This inspection constitutes 20 samples as defined in Inspection Procedure 71121.01.

b. Findings

Introduction.

The inspectors identified a Green noncited violation of Technical Specification 5.4.1 for failure to follow a licensee procedure.

Description.

While touring the Unit 2 spent fuel pool on February 13, 2008, the inspectors observed workers performing fuel inspections on the fuel bridge. Radiation Work Permit 08-2019-00 requires a continuous air monitor be operating in the fuel building, with an appropriate alarm setpoint to alert workers and provides actions for workers to take upon receiving an alarm. The inspectors noted that the physical location of the continuous air monitor, an AM-4, was in the southeast corner of the floor. The function of the continuous air monitor is to monitor for airborne radioactive materials while fuel inspection is performed. Furthermore, Site Procedure RCP D-430, "Plant Airborne Radioactivity Surveillance," Section 2.2.3 states, in part, the purpose of the continuous air monitors is to alert personnel to changes in radiological conditions. Ventilation flow in this area is from north to south with the exhaust intakes centered with the spent fuel pool. The continuous air monitor was approximately 18 feet away from the nearest exhaust intake and approximately 50 feet away from the workers' location. The permanently installed continuous air monitor was out of service; however, it was physically located beneath an exhaust intake. Personnel interviews indicated that the AMS-4 was originally placed on top of the permanently installed continuous air monitor, but then it was moved to get a better remote indication. However, the inspectors concluded, from discussions with radiation protection supervision, that no evaluation was made to determine if the new location was appropriate to alert workers of changing radiological conditions.

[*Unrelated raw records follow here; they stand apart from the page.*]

(* ===== verification/Cooldown.v ===== *)
(** * Per-model cooldowns (internal/store/account_cooldown.go)

    Recording, merging and reading the deadline a model of an account is
    withheld until, and the label that says why. A Go map is a [gmap]; the order
    in which [range] visits it is the order of the list the loops fold over, and
    the theorems hold for every order. *)

From stdpp Require Import base numbers list strings gmap.
From S2P Require Import Prelude GoLib Account.

Local Open Scope Z_scope.

Definition knownModelCooldownReason (reason : ModelCooldownReason) : ModelCooldownReason :=
  if String.eqb reason ModelCooldownThrottled || String.eqb reason ModelCooldownUnavailable
  then reason else "".

(** ** Merging two deadline maps *)
Definition expired (now until : Time) : bool := IsZero until || negb (After until now).

Definition merge_cooldown (now : Time) (merged : gmap string Time)
    (entry : string * Time) : gmap string Time :=
  let '(model, until) := entry in
  let name := TrimSpace model in
  if String.eqb name "" || expired now until then merged
  else match merged !! name with
       | Some current => if After until current then <[name := until]> merged else merged
       | None => <[name := until]> merged
       end.

Definition mergeModelCooldowns (now : Time) (existing incoming : gmap string Time)
    : gmap string Time :=
  foldl (merge_cooldown now) ∅ (map_to_list existing ++ map_to_list incoming).

(** ** Merging the labels *)
Definition until_of (m : gmap string Time) (name : string) : Time := default 0 (m !! name).

Definition merge_existing_reason (now : Time) (existingUntil : gmap string Time)
    (merged : gmap string ModelCooldownReason) (entry : string * ModelCooldownReason)
    : gmap string ModelCooldownReason :=
  let '(model, reason) := entry in
  let name := TrimSpace model in
  let until := until_of existingUntil name in
  if String.eqb name "" || expired now until then merged
  else if negb (String.eqb (knownModelCooldownReason reason) "")
       then <[name := knownModelCooldownReason reason]> merged else merged.

(** [stored, had := existingUntil[name]; had && stored.After(until)] *)
Definition outlasted_by (m : gmap string Time) (name : string) (until : Time) : bool :=
  match m !! name with
  | Some stored => After stored until
  | None => false
  end.

Definition merge_incoming_reason (now : Time) (existingUntil incomingUntil : gmap string Time)
    (merged : gmap string ModelCooldownReason) (entry : string * ModelCooldownReason)
    : gmap string ModelCooldownReason :=
  let '(model, reason) := entry in
  let name := TrimSpace model in
  match incomingUntil !! name with
  | None => merged
  | Some until =>
      if String.eqb name "" || expired now until then merged
      else
        if outlasted_by existingUntil name until then merged
        else if negb (String.eqb (knownModelCooldownReason reason) "")
             then <[name := knownModelCooldownReason reason]> merged else merged
  end.

Definition mergeModelCooldownReasons (now : Time)
    (existing incoming : gmap string ModelCooldownReason)
    (existingUntil incomingUntil : gmap string Time) : gmap string ModelCooldownReason :=
  foldl (merge_incoming_reason now existingUntil incomingUntil)
    (foldl (merge_existing_reason now existingUntil) ∅ (map_to_list existing))
    (map_to_list incoming).

(** ** Recording and reading one cooldown; [now] is the instant the call reads *)
Definition RecordModelCooldownWithReason (now : Time) (acc : Account) (model : string)
    (until : Time) (reason : ModelCooldownReason) : Account :=
  if expired now until then acc
  else
    let name := TrimSpace model in
    if String.eqb name "" then acc
    else
      if match ModelCooldowns acc !! name with
         | Some current => negb (After until current)
         | None => false
         end then acc
      else
        let known := knownModelCooldownReason reason in
        set_cooldowns acc (mkCooldowns
          (<[name := until]> (ModelCooldowns acc))
          (<[name := if negb (String.eqb known "") then known else ModelCooldownThrottled]>
             (ModelCooldownReasons acc))).

Definition RecordModelCooldown (now : Time) (acc : Account) (model : string) (until : Time) : Account :=
  RecordModelCooldownWithReason now acc model until ModelCooldownThrottled.

Definition ModelCooldownRemaining (acc : Account) (model : string) (now : Time) : Duration :=
  match ModelCooldowns acc !! TrimSpace model with
  | None => 0
  | Some until => if expired now until then 0 else Sub until now
  end.

Definition ModelCooldownKind (acc : Account) (model : string) (now : Time) : ModelCooldownReason :=
  let name := TrimSpace model in
  let remaining := ModelCooldownRemaining acc name now in
  if remaining <=? 0 then ""
  else
    let known := knownModelCooldownReason (default "" (ModelCooldownReasons acc !! name)) in
    if negb (String.eqb known "") then known
    else if ModelCooldownEntitlementFloor <? remaining then ModelCooldownUnavailable
    else ModelCooldownThrottled.

(** ** The latest deadline of a model, read off the entries in any order *)
Definition omax (a b : option Time) : option Time :=
  match a, b with
  | Some x, Some y => Some (Z.max x y)
  | Some x, None => Some x
  | None, _ => b
  end.
(** ** Lemmas: lengths of cooldowns *)

(** Enough fuel for every failure count: six doublings of 30s exceed 30m. *)
Lemma backoff_loop_closed (fuel : nat) (i failures : Z) (c : Duration) :
  1 <= i <= failures -> 0 < c -> CooldownRateLimitMax <= c * 2 ^ Z.of_nat fuel ->
  exists c', backoff_loop fuel i failures c = Some c' /\ c <= c' /\
    Z.min c' CooldownRateLimitMax = Z.min (c * 2 ^ (failures - i)) CooldownRateLimitMax.
Proof.
  revert i c; induction fuel as [|fuel IH]; intros i c Hi Hc Hf; simpl backoff_loop.
  - replace (c * 2 ^ Z.of_nat 0) with c in Hf by lia.
    rewrite (proj2 (Z.ltb_ge c _) Hf), andb_false_r. eexists. split; [done|]. split; [lia|].
    assert (1 <= 2 ^ (failures - i)) by (apply Z.lt_pred_le, Z.pow_pos_nonneg; lia).
    nia.
  - destruct (Z.ltb_spec i failures); cbn [andb].
    + destruct (Z.ltb_spec c CooldownRateLimitMax).
      * rewrite Nat2Z.inj_succ, Z.pow_succ_r in Hf by lia.
        destruct (IH (i + 1) (c * 2)) as (c' & -> & Hle & Heq); [lia|lia|lia|].
        exists c'. split; [done|]. split; [lia|]. rewrite Heq. f_equal.
        replace (failures - i) with (Z.succ (failures - (i + 1))) by lia.
        rewrite Z.pow_succ_r by lia. lia.
      * exists c. split; [done|]. split; [lia|].
        assert (1 <= 2 ^ (failures - i)) by (apply Z.lt_pred_le, Z.pow_pos_nonneg; lia).
        nia.
    + exists c. split; [done|]. split; [lia|]. replace (failures - i) with 0 by lia. lia.
Qed.

Lemma RateLimitCooldown_eq (failures : Z) :
  RateLimitCooldown failures =
  Z.min (CooldownRateLimitBase * 2 ^ (Z.max failures 1 - 1)) CooldownRateLimitMax.
Proof.
  unfold RateLimitCooldown. set (n := if failures <? 1 then 1 else failures).
  assert (Hn : n = Z.max failures 1) by (unfold n; by_cases). rewrite <- Hn.
  destruct (backoff_loop_closed 6 1 n CooldownRateLimitBase) as (c & -> & _ & Heq);
    [lia|done|done|].
  rewrite <- Heq. destruct (Z.ltb_spec CooldownRateLimitMax c); lia.
Qed.

Lemma RateLimitCooldown_range (failures : Z) :
  CooldownRateLimitBase <= RateLimitCooldown failures <= CooldownRateLimitMax.
Proof.
  rewrite RateLimitCooldown_eq.
  assert (1 <= 2 ^ (Z.max failures 1 - 1)) by (apply Z.lt_pred_le, Z.pow_pos_nonneg; lia).
  assert (CooldownRateLimitBase <= CooldownRateLimitMax) by done.
  unfold CooldownRateLimitBase, Second in *. lia.
Qed.

Lemma CooldownFor_lower (acc : option Account) : CooldownRateLimitBase <= CooldownFor acc.
Proof.
  unfold CooldownFor. destruct acc as [a|]; [|done].
  repeat case_match; try done. apply RateLimitCooldown_range.
Qed.

Lemma held_until_lower (a : Account) : Add (LastAttempt a) CooldownRateLimitBase <= held_until a.
Proof.
  unfold held_until, Add, After, Before. pose proof (CooldownFor_lower (Some a)).
  assert (CooldownRateLimitBase <= CooldownRateLimitMax) by done.
  repeat case_match; bool_to_prop; lia.
Qed.
(** The scan of a pool, windows included. *)
Lemma scan_pool_spec accounts (w : World S) :
  let '(t, found, w') := scan_pool now excludeIDs channel flt accounts w in
  (forall p, cleared_from (deref (lb w) p) (deref (lb w') p)) /\
  (0 <= scanCursor (lb w) -> 0 <= scanCursor (lb w')) /\
  (found = [] -> heap (lb w') = heap (lb w) /\
     forall p, p ∈ accounts -> eligible now excludeIDs channel flt (deref (lb w) p) = false) /\
  (forall p, p ∈ found -> p ∈ accounts /\
     exists a, cleared_from (deref (lb w) p) a /\ passed now excludeIDs channel flt a).
Proof.
  unfold scan_pool. destruct (Nat.ltb_spec accountScanWindow (length accounts)) as [Hlen|_].
  - destruct (rotate_cursor (lb w) (length accounts)) as (c & start & -> & Hcur).
    unfold scan. set (w0 := set_lb w (set_cursor (lb w) c)).
    pose proof (scan_fold_spec (rotated start accountScanWindow accounts) no_tally [] w0) as H1.
    destruct (foldl _ _ (rotated _ _ _)) as [[t1 found1] w1]. destruct H1 as (Hc1 & _ & Hs1 & Hi1).
    destruct found1 as [|q found1].
    + destruct (Hs1 eq_refl) as [Hw1 _].
      pose proof (scan_fold_spec accounts no_tally [] w1) as H2.
      destruct (foldl _ _ accounts) as [[t2 found2] w2]. destruct H2 as (Hc2 & _ & Hs2 & Hi2).
      rewrite Hw1 in *. split_and!.
      * apply Hc2.
      * intros Hl. apply only_cleared_cursor in Hc2 as ->. by apply Hcur.
      * intros ->. destruct (Hs2 eq_refl) as [-> ?]. done.
      * intros p Hp. destruct (Hi2 p Hp) as [Hp'|?]; [by apply elem_of_nil in Hp'|done].
    + split_and!; [apply Hc1|intros Hl; apply only_cleared_cursor in Hc1 as ->; by apply Hcur|done|].
      intros p Hp. destruct (Hi1 p Hp) as [Hp'|(Hp' & ?)]; [by apply elem_of_nil in Hp'|].
      split; [|done]. apply rotated_elem in Hp'; [done|].
      intros Hnil. rewrite Hnil in Hlen. cbn in Hlen. lia.
  - unfold scan. pose proof (scan_fold_spec accounts no_tally [] w) as H2.
    destruct (foldl _ _ accounts) as [[t2 found2] w2]. destruct H2 as (Hc2 & _ & Hs2 & Hi2).
    split_and!.
    + apply Hc2.
    + by apply only_cleared_cursor in Hc2 as ->.
    + intros ->. destruct (Hs2 eq_refl) as [-> ?]. done.
    + intros p Hp. destruct (Hi2 p Hp) as [Hp'|?]; [by apply elem_of_nil in Hp'|done].
Qed.
End Scan.
(* ===== verification/Ledger.v ===== *)
(** * The billing ledger of a client key

    (internal/store/redis_scripts.go, internal/store/redis_api_keys.go)

    What one API key may spend: the live holds, the counter of settled usage, the
    settled events and the mirrored limit. The four scripts are functions on this
    state; Redis runs each as one indivisible step, so any interleaving of
    replicas is a sequence of operations ([run]).

    A script's numbers are doubles: amounts here stay below 2^53 (a priced
    reservation does, [Pricing.reservation_covers]), where they are exact, and a
    hold's text keeps 14 digits, so a hold stays below 10^14 ticks (10,000 USD). *)

From stdpp Require Import base numbers list strings gmap.
From S2P Require Import Prelude GoLib.

Local Open Scope Z_scope.

(** ** State

    A hold is the parsed "amount:expiry" of a field, [None] when it does not
    parse. [holds_expire] is the PEXPIREAT of the hash, in milliseconds. *)
Abbreviation hold := (option (Z * Z)) (only parsing).
Abbreviation Holds := (gmap string (option (Z * Z))) (only parsing).

Record ledger := mkLedger {
  holds : gmap string (option (Z * Z));
  holds_expire : option Z;
  used : option Z;
  settled : gmap string Z;
  limit : Z;
}.
Definition empty_ledger : ledger := mkLedger ∅ None None ∅ 0.

Inductive ledger_error :=
  | ErrNoRows
  | ErrAmountNotPositive
  | ErrExpiryRequired
  | ErrAmountNegative
  | ErrHeldDifferently
  | ErrSettledDifferently (event : string)
  | ErrCounterOverflow
  | ErrKeyNotFound
  | ErrKeyUnreadable.

(** The hash once the server's clock is applied; it vanishes with its last field. *)
Definition live_holds (server : Z) (l : ledger) : Holds :=
  match holds_expire l with
  | Some t => if t <=? server then ∅ else holds l
  | None => holds l
  end.
Definition set_holds (h : Holds) (expire : option Z) (l : ledger) : ledger :=
  mkLedger h (if decide (h = ∅) then None else expire) (used l) (settled l) (limit l).

Definition used_of (l : ledger) : Z := default 0 (used l).

(** ** reserveApiKeyBillingScript *)
Inductive swept :=
  | Found (same : bool) (h : Holds)
  | Swept (h : Holds) (live_sum max_expiry : Z).

(** The loop over the fields HGETALL returned. *)
Fixpoint sweep (event_id : string) (amount now : Z) (fields : list (string * hold))
    (h : Holds) (live_sum max_expiry : Z) : swept :=
  match fields with
  | [] => Swept h live_sum max_expiry
  | (field, raw) :: rest =>
      match raw with
      | None => sweep event_id amount now rest (delete field h) live_sum max_expiry
      | Some (held, expiry) =>
          if expiry <=? now then sweep event_id amount now rest (delete field h) live_sum max_expiry
          else if String.eqb field event_id then Found (held =? amount) h
          else sweep event_id amount now rest h (live_sum + held)
                 (if max_expiry <? expiry then expiry else max_expiry)
      end
  end.

Section Ledger.
Context (HGETALL : gmap string (option (Z * Z)) -> list (string * option (Z * Z))).

Definition reserveApiKeyBillingScript (server : Z) (event_id : string) (amount now expires_at : Z)
    (l : ledger) : result Z ledger_error * ledger :=
  let h := live_holds server l in
  match sweep event_id amount now (HGETALL h) h 0 expires_at with
  | Found true h => (Ok 1, set_holds h (holds_expire l) l)
  | Found false h => (Err ErrHeldDifferently, set_holds h (holds_expire l) l)
  | Swept h live_sum max_expiry =>
      if (0 <? limit l) && (limit l <? used_of l + live_sum + amount)
      then (Ok 0, set_holds h (holds_expire l) l)
      else (Ok 1, set_holds (<[event_id := Some (amount, expires_at)]> h)
                    (Some (max_expiry * 1000 + 60000)) l)
  end.

(** ** The other scripts *)

(** A failing INCRBY does not undo the two writes before it. *)
Definition settleApiKeyBillingScript (server : Z) (event_id : string) (amount : Z) (l : ledger)
    : result Z ledger_error * ledger :=
  match settled l !! event_id with
  | Some prior => if prior =? amount then (Ok 0, l) else (Ok (-1), l)
  | None =>
      let h := delete event_id (live_holds server l) in
      let l := mkLedger h (if decide (h = ∅) then None else holds_expire l) (used l)
                 (<[event_id := amount]> (settled l)) (limit l) in
      let total := used_of l + amount in
      if (min_int64 <=? total) && (total <=? max_int64)
      then (Ok 1, mkLedger (holds l) (holds_expire l) (Some total) (settled l) (limit l))
      else (Err ErrCounterOverflow, l)
  end.

Definition releaseApiKeyBillingScript (server : Z) (event_id : string) (l : ledger) : Z * ledger :=
  let h := live_holds server l in
  (if decide (is_Some (h !! event_id)) then 1 else 0, set_holds (delete event_id h) (holds_expire l) l).

Definition resetApiKeyBillingScript (l : ledger) : ledger :=
  mkLedger ∅ None (Some 0) ∅ (limit l).

(** What a rollover does to the ledger: live holds stay. *)
Definition rollover_ledger (l : ledger) : ledger :=
  mkLedger (holds l) (holds_expire l) (Some 0) ∅ (limit l).
(* ===== verification/Marshal.v ===== *)
(** * json.Marshal of a decoded value

    A number decoded into an [interface{}] is a binary64, and is written back as
    the shortest decimal that reads as the same number:

    - [round_ratio] is the correctly rounded binary64 of a fraction (strconv's
      [ParseFloat] on the value of a literal), [ParseFloat] reads the literal;
    - [shortest] finds the digits (strconv's [FormatFloat] with precision -1),
      [float_text] lays them out as encoding/json does;
    - [Marshal] writes a value with the keys of its objects sorted. *)

From Stdlib Require Import Ascii.
From Corelib Require Import SpecFloat.
From stdpp Require Import base numbers list strings sets sorting.
From S2P Require Import Prelude GoLib Json.

Local Open Scope Z_scope.

(** ** Reading a number *)

(** The binary64 nearest to [n / d], ties to even: the quotient is taken with 64
    bits or more and a sticky bit for the remainder, then rounded once. *)
Definition round_ratio (negative : bool) (n d : Z) : float64 :=
  if n =? 0 then S754_zero negative else
  let s := Z.max 0 (64 + Z.log2 d - Z.log2 n) in
  let q := (n * 2 ^ s) / d in
  let sticky := if (n * 2 ^ s) mod d =? 0 then 0 else 1 in
  let m := 2 * q + sticky in
  binary_normalize 53 1024 (if negative then - m else m) (- s - 1) negative.

(** The parts of a literal: sign, the digits of the mantissa as one integer, and
    the power of ten that scales them. *)
Definition split_at (stop : Ascii.ascii -> bool) : string -> string * string :=
  fix go s :=
    match s with
    | EmptyString => (EmptyString, EmptyString)
    | String a s' => if stop a then (EmptyString, s) else let '(l, r) := go s' in (String a l, r)
    end.

Definition decimal_of (s : string) : Z := default 0 (digits_value 0 s).

Definition literal_parts (lit : string) : bool * Z * Z :=
  let '(negative, s) := match lit with
    | String a s => if is_byte 45 a then (true, s) else (false, lit)
    | EmptyString => (false, lit)
    end in
  let '(mant, exp) := split_at (fun a => is_byte 101 a || is_byte 69 a)%bool s in
  let '(ip, fp) := split_at (is_byte 46) mant in
  let fp := sdrop 1 fp in
  let e := match sdrop 1 exp with
           | String g r => if is_byte 45 g then - decimal_of r
                           else if is_byte 43 g then decimal_of r else decimal_of (String g r)
           | EmptyString => 0
           end in
  (negative, decimal_of (ip +:+ fp), e - Z.of_nat (String.length fp)).

(** [None]: the number is beyond binary64. An exponent far outside the range of
    the digits is cut before it is raised to. *)
Definition ParseFloat (lit : string) : option float64 :=
  let '(negative, n, e) := literal_parts lit in
  let len := Z.of_nat (String.length lit) in
  let v :=
    if n =? 0 then S754_zero negative
    else if e <? - (400 + len) then S754_zero negative
    else if 400 <? e then S754_infinity negative
    else if e <? 0 then round_ratio negative n (10 ^ (- e)) else round_ratio negative (n * 10 ^ e) 1 in
  match v with
  | S754_infinity _ | S754_nan => None
  | _ => Some v
  end.

(** ** Writing a number *)

(** The largest [k] with [10 ^ k <= n / d]. *)
Definition le_pow10 (k n d : Z) : bool :=
  if 0 <=? k then 10 ^ k * d <=? n else d <=? n * 10 ^ (- k).
Fixpoint bump (fuel : nat) (k n d : Z) : Z :=
  match fuel with
  | O => k
  | S fuel' => if le_pow10 (k + 1) n d then bump fuel' (k + 1) n d else k
  end.
Definition floor_log10 (n d : Z) : Z := bump 8 ((Z.log2 n - Z.log2 d - 1) * 30103 / 100000 - 2) n d.

(** [c * 10 ^ e] as a binary64. *)
Definition decimal_float (c e : Z) : float64 :=
  if e <? 0 then round_ratio false c (10 ^ (- e)) else round_ratio false (c * 10 ^ e) 1.

(** The nearest decimal of [digits] digits that reads back as the number [n / d]. *)
Definition candidate (n d k digits : Z) (v : float64) : option (Z * Z) :=
  let e := k - digits + 1 in
  let '(n', d') := if e <? 0 then (n * 10 ^ (- e), d) else (n, d * 10 ^ e) in
  let lo := n' / d' in
  let hi := lo + 1 in
  let ok c := f64_eq (decimal_float c e) v in
  if ok lo && (negb (ok hi) || (2 * (n' - lo * d') <=? d')) then Some (lo, e)
  else if ok hi then Some (hi, e) else None.

Fixpoint shortest_from (fuel : nat) (n d k digits : Z) (v : float64) : Z * Z :=
  match fuel with
  | O => (0, 0)
  | S fuel' =>
      match candidate n d k digits v with
      | Some ce => ce
      | None => shortest_from fuel' n d k (digits + 1) v
      end
  end.

Fixpoint strip_zeros (fuel : nat) (c e : Z) : Z * Z :=
  match fuel with
  | O => (c, e)
  | S fuel' => if (c mod 10 =? 0) && negb (c =? 0) then strip_zeros fuel' (c / 10) (e + 1) else (c, e)
  end.

(** Digits and exponent of a positive binary64 [m * 2 ^ e2]; 17 digits always do. *)
Definition shortest (m : positive) (e2 : Z) : Z * Z :=
  let '(n, d) := if e2 <? 0 then (Z.pos m, 2 ^ (- e2)) else (Z.pos m * 2 ^ e2, 1) in
  let '(c, e) := shortest_from 17 n d (floor_log10 n d) 1 (S754_finite false m e2) in
  strip_zeros 20 c e.

Fixpoint zeros (n : nat) : string :=
  match n with O => EmptyString | S n' => String "0"%char (zeros n') end.

Definition pad2 (z : Z) : string := if z <? 10 then "0" +:+ fmt_d z else fmt_d z.

(** The layout of encoding/json: positional from 1e-6 to 1e21, exponent outside,
    a one-digit negative exponent without its zero. *)
Definition positional (c e : Z) : string :=
  let ds := fmt_d c in
  let len := Z.of_nat (String.length ds) in
  if 0 <=? e then ds +:+ zeros (Z.to_nat e)
  else if 0 <? len + e then
    stake (Z.to_nat (len + e)) ds +:+ "." +:+ sdrop (Z.to_nat (len + e)) ds
  else "0." +:+ zeros (Z.to_nat (- (len + e))) +:+ ds.

Definition scientific (c e : Z) : string :=
  let ds := fmt_d c in
  let x := e + Z.of_nat (String.length ds) - 1 in
  let mant := match sdrop 1 ds with
              | EmptyString => ds
              | rest => stake 1 ds +:+ "." +:+ rest
              end in
  if x <? 0 then mant +:+ "e-" +:+ fmt_d (- x) else mant +:+ "e+" +:+ pad2 x.

Definition float_text (v : float64) : string :=
  match v with
  | S754_zero false => "0"
  | S754_zero true => "-0"
  | S754_finite s m e =>
      let '(c, x) := shortest m e in
      let a := S754_finite false m e in
      let tiny := f64_lt a (decimal_float 1 (-6)) in
      let huge := f64_le (decimal_float 1 21) a in
      (if s then "-" else EmptyString) +:+
      (if tiny || huge then scientific c x else positional c x)
  | _ => EmptyString
  end.

(** ** Values *)
Fixpoint numbers_in_range (j : json) : bool :=
  match j with
  | JNum lit => match ParseFloat lit with Some _ => true | None => false end
  | JArr l => forallb numbers_in_range l
  | JObj fs => forallb (fun kv => numbers_in_range kv.2) fs
  | _ => true
  end.

(** [json.Unmarshal] into an [interface{}] or a [map[string]interface{}]: a number
    out of range is an error. *)
Definition UnmarshalAny (s : string) : option json :=
  v ← Unmarshal s; if numbers_in_range v then Some v else None.
Definition UnmarshalMap (s : string) : option (list (string * json)) :=
  v ← UnmarshalAny s;
  match v with JObj fs => Some fs | JNull => Some [] | _ => None end.

(** Keys in byte order. *)
Fixpoint bytes_le (s t : string) : bool :=
  match s, t with
  | EmptyString, _ => true
  | String _ _, EmptyString => false
  | String a s', String b t' =>
      (byte_of a <? byte_of b)%nat || ((byte_of a =? byte_of b)%nat && bytes_le s' t')
  end.
Definition key_le (a b : string * json) : Prop := bytes_le a.1 b.1 = true.
#[global] Instance key_le_dec : RelDecision key_le.
Proof. intros a b. unfold key_le. apply _. Defined.

Fixpoint canonical (j : json) : json :=
  match j with
  | JNum lit => JNum (match ParseFloat lit with Some v => float_text v | None => lit end)
  | JArr l => JArr (map canonical l)
  | JObj fs => JObj (merge_sort key_le (map (fun kv => (kv.1, canonical kv.2)) fs))
  | _ => j
  end.
Definition Marshal (j : json) : string := render (canonical j).

Example floats :
  map (fun l => float_text <$> ParseFloat l)
    ["1.0"; "0.1"; "1e3"; "123456789012345678901"; "1e21"; "0.000001"; "0.0000001"; "5e-324";
     "1.7976931348623157e308"; "1e309"; "-2.50"; "-0"; "9007199254740993"; "0.30000000000000004";
     "2.2250738585072014e-308"; "4.35"; "1e23"] =
  [Some "1"; Some "0.1"; Some "1000"; Some "123456789012345680000"; Some "1e+21"; Some "0.000001";
   Some "1e-7"; Some "5e-324"; Some "1.7976931348623157e+308"; None; Some "-2.5"; Some "-0";
   Some "9007199254740992"; Some "0.30000000000000004"; Some "2.2250738585072014e-308"; Some "4.35";
   Some "1e+23"].
Proof. vm_compute. reflexivity. Qed.
(** ** Every payload is the JSON of its frame *)
Definition obj (fields : list (string * json)) : json := JObj fields.
Definition frame_json (f : Frame) : json :=
  match f with
  | MessageStart msgID model i o =>
      obj [("type", JStr "message_start");
           ("message", obj [("id", JStr msgID); ("type", JStr "message"); ("role", JStr "assistant");
              ("content", JArr []); ("model", JStr model);
              ("usage", obj [("input_tokens", JInt i); ("output_tokens", JInt o)])])]
  | BlockStartToolUse index id name =>
      obj [("type", JStr "content_block_start"); ("index", JInt index);
           ("content_block", obj [("type", JStr "tool_use"); ("id", JStr id); ("name", JStr name); ("input", obj [])])]
  | BlockStartText index =>
      obj [("type", JStr "content_block_start"); ("index", JInt index);
           ("content_block", obj [("type", JStr "text"); ("text", JStr EmptyString)])]
  | BlockStartThinking index sig =>
      obj [("type", JStr "content_block_start"); ("index", JInt index);
           ("content_block", obj [("type", JStr "thinking"); ("thinking", JStr EmptyString); ("signature", JStr sig)])]
  | DeltaInputJSON index p =>
      obj [("type", JStr "content_block_delta"); ("index", JInt index);
           ("delta", obj [("type", JStr "input_json_delta"); ("partial_json", JStr p)])]
  | DeltaText index t =>
      obj [("type", JStr "content_block_delta"); ("index", JInt index);
           ("delta", obj [("type", JStr "text_delta"); ("text", JStr t)])]
  | DeltaThinking index t =>
      obj [("type", JStr "content_block_delta"); ("index", JInt index);
           ("delta", obj [("type", JStr "thinking_delta"); ("thinking", JStr t)])]
  | BlockStop index => obj [("type", JStr "content_block_stop"); ("index", JInt index)]
  | MessageDelta reason o =>
      obj [("type", JStr "message_delta"); ("delta", obj [("stop_reason", JStr reason)]);
           ("usage", obj [("output_tokens", JInt o)])]
  | MessageStop => obj [("type", JStr "message_stop")]
  end.

Ltac strip_prefix :=
  repeat match goal with
  | |- String ?a ?s = String ?a ?t => apply (f_equal (String a))
  | |- ?a +:+ ?s = ?a +:+ ?t => apply (f_equal (String.append a))
  end.

Lemma payload_render f : payload f = render (frame_json f).
Proof.
  destruct f; unfold payload, appendSSEMessageStart, appendSSEContentBlockStartToolUse,
    appendSSEContentBlockStartText, appendSSEContentBlockStartThinking, appendSSEContentBlockDeltaInputJSON,
    appendSSEContentBlockDeltaText, appendSSEContentBlockDeltaThinking, appendSSEContentBlockStop,
    appendSSEMessageDelta, sseMessageStopBytes; rewrite ?appendJSONBytes_spec;
  cbn [frame_json obj render JInt]; unfold JInt; cbn [render];
  repeat match goal with |- context [js ?x] => let y := eval vm_compute in (js x) in change (js x) with y end;
  repeat match goal with
  | |- context [json_string ?x] =>
      lazymatch x with
      | EmptyString => let y := eval vm_compute in (json_string x) in change (json_string x) with y
      | String _ _ => let y := eval vm_compute in (json_string x) in change (json_string x) with y
      end
  end; rewrite ?sapp_assoc; cbn [String.append]; rewrite ?sapp_assoc; cbn [String.append];
  repeat (strip_prefix; rewrite ?sapp_assoc; cbn [String.append]); try reflexivity.
Qed.

Lemma NoDup_keys (keys : list string) : bool_decide (NoDup keys) = true -> NoDup keys.
Proof. apply bool_decide_eq_true_1. Qed.

Lemma frame_json_ok f : json_ok (frame_json f).
Proof.
  destruct f; unfold frame_json, obj;
    repeat match goal with
    | |- NoDup _ => apply NoDup_keys; vm_compute; reflexivity
    | |- json_ok (JInt _) => apply json_ok_int
    | |- json_ok (snd _) => cbn [snd]
    | |- json_ok _ => constructor
    | |- Forall _ _ => constructor
    end.
Qed.

(** Every payload the relay writes decodes to the fields of its frame, the texts
    coerced to valid UTF-8. *)
Theorem payload_decodes (f : Frame) : Unmarshal (payload f) = Some (coerce_json (frame_json f)).
Proof. rewrite payload_render. apply Unmarshal_render, frame_json_ok. Qed.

- 30 -During review of this occurrence, the inspectors were made aware of a similar situation that was identified on May 3, 2006. Specifically, Action Request A0666110 was opened to evaluate the adequacy of AMS-4 placement in the fuel building during fuel moves. The corrective action was initiated in response to an NRC inspector's questions during a walkthrough. However, this action request remained open with a resolution date of December 15, 2008.

Analysis.

This finding is more than minor because it is associated with the occupational radiation safety program and process attribute and affected the cornerstone objective, in that the failure to monitor for radioactive material in the air had the potential to increase personnel dose. This occurrence involves workers unplanned, unintended or potential for such dose; therefore, this finding was evaluated using the occupational radiation safety significance determination process. The inspectors determined that this finding was of very low safety significance because it did not involve:

(1) an as low as is reasonably achievable (ALARA) planning or work control issue;
(2) an overexposure;
(3) a substantial potential for overexposure; or
(4) an impaired ability to assess dose. This finding also has a crosscutting aspect in the area of problem identification and resolution, corrective action component, because the licensee failed to take timely corrective actions to address personnel safety issues. P.1(d)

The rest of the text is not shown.